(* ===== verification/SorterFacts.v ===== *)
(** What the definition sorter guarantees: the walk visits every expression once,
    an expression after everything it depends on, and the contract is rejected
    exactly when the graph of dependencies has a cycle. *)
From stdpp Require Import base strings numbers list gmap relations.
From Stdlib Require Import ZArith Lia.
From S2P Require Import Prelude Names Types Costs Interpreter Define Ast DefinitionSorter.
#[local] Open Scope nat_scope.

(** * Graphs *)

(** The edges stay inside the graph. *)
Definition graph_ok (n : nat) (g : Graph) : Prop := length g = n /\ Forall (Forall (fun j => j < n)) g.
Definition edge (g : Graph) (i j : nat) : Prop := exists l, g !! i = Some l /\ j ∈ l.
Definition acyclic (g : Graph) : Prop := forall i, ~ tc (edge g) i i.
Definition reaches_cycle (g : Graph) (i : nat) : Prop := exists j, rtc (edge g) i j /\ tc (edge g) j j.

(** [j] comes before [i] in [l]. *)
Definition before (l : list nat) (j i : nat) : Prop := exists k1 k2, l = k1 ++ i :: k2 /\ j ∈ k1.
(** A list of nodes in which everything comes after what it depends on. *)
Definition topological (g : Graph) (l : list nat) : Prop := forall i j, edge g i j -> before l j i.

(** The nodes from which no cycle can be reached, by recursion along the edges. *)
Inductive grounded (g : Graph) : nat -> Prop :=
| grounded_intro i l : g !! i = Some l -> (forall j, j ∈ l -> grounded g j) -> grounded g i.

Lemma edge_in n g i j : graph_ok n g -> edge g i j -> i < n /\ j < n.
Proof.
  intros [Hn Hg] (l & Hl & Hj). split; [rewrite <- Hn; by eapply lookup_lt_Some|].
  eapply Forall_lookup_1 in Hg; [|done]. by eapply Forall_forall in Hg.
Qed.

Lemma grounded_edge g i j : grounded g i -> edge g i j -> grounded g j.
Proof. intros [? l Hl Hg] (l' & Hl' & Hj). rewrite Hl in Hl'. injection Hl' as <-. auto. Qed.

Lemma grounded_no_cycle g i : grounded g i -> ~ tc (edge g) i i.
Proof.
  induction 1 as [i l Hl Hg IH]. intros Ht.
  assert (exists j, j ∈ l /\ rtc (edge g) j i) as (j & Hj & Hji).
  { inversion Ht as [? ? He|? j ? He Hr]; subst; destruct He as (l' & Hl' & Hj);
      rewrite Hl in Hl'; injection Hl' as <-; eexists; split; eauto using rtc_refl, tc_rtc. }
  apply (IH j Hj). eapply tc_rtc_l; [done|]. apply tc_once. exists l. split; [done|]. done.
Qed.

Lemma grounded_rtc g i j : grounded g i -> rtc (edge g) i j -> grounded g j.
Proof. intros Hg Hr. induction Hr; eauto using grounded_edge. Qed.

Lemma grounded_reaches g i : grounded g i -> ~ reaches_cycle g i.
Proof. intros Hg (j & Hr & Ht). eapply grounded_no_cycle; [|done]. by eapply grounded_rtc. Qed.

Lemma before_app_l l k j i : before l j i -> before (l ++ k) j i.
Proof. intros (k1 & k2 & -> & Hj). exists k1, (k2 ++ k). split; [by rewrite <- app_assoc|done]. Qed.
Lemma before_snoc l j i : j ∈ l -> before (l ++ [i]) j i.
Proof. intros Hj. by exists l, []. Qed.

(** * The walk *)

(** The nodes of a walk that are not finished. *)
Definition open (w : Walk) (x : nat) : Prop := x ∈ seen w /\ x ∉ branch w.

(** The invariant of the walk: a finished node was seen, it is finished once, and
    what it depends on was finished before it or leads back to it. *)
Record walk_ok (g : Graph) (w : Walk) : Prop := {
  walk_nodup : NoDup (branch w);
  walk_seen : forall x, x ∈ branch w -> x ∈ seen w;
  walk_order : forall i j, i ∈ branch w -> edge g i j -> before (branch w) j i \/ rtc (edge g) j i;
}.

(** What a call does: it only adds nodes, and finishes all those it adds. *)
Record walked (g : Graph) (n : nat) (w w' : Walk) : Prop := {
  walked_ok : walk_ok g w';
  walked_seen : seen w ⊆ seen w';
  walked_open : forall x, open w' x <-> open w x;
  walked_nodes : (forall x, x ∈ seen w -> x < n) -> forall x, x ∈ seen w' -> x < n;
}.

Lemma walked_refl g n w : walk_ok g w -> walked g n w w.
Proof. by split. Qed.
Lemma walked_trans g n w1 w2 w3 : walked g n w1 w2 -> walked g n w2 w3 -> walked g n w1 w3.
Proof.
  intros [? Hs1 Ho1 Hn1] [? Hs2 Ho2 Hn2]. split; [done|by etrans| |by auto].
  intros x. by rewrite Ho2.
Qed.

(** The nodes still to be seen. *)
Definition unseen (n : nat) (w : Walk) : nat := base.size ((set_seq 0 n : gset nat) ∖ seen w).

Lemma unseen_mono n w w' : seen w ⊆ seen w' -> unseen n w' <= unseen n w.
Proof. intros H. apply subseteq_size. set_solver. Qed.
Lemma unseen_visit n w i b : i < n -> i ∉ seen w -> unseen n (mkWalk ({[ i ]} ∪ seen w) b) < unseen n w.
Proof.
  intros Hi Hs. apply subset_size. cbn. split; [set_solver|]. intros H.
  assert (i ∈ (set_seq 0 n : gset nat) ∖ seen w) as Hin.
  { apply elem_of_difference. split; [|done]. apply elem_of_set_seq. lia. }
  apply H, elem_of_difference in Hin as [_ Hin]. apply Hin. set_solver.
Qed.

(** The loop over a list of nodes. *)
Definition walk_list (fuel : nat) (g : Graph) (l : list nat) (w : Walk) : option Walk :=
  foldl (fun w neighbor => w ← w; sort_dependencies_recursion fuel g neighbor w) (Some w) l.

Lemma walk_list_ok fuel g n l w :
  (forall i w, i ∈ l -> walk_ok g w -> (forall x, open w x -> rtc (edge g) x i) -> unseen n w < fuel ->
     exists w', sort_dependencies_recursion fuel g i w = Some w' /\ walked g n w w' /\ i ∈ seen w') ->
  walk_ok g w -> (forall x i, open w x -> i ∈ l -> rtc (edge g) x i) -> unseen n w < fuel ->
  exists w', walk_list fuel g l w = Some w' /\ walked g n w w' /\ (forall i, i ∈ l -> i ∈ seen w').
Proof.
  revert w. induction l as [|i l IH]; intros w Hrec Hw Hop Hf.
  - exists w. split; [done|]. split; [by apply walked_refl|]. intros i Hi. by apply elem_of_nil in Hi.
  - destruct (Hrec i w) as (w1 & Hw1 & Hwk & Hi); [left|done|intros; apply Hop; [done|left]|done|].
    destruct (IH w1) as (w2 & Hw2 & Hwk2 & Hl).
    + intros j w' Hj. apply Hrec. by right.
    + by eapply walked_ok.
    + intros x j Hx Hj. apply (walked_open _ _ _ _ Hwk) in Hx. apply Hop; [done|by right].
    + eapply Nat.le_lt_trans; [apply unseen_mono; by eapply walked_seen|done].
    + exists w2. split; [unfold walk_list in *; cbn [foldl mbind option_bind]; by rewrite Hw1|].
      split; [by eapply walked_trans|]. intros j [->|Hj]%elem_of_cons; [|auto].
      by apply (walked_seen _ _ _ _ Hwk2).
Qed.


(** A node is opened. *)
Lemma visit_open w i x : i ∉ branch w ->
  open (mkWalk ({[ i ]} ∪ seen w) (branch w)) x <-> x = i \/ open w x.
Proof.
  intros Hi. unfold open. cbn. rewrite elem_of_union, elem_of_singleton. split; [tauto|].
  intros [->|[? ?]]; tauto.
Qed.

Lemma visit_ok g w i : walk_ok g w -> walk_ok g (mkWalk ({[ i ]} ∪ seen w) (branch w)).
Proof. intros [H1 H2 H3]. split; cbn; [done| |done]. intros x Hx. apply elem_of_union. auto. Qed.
◇ ◇ ◇ ◇
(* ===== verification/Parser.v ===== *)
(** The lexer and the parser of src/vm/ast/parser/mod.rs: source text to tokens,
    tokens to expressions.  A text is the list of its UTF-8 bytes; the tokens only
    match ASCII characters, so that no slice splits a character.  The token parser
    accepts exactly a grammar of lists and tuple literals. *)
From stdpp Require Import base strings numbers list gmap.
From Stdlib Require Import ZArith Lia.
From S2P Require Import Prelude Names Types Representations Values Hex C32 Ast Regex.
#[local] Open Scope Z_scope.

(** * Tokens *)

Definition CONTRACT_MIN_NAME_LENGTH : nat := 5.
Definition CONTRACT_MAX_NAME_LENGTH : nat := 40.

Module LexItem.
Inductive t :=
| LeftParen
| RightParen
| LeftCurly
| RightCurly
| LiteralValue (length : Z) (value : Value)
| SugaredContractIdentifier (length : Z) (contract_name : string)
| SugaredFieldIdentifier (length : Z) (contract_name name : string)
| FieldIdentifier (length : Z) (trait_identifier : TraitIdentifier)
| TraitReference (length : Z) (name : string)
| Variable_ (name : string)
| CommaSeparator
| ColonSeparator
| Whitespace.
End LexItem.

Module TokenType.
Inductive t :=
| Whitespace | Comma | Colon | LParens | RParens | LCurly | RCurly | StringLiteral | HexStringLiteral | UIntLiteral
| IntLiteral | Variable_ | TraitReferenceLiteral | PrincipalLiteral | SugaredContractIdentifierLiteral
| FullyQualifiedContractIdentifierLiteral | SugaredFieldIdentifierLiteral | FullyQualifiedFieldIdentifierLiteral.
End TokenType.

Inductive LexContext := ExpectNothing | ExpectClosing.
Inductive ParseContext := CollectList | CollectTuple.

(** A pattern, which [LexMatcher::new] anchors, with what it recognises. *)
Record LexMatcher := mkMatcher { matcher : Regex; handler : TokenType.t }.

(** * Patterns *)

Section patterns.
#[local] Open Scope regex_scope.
◇ ◇ ◇ ◇
From the listing above, collect each line in which the string "everything" appears.

_Expected answer_.
    an expression after everything it depends on, and the contract is rejected
(** A list of nodes in which everything comes after what it depends on. *)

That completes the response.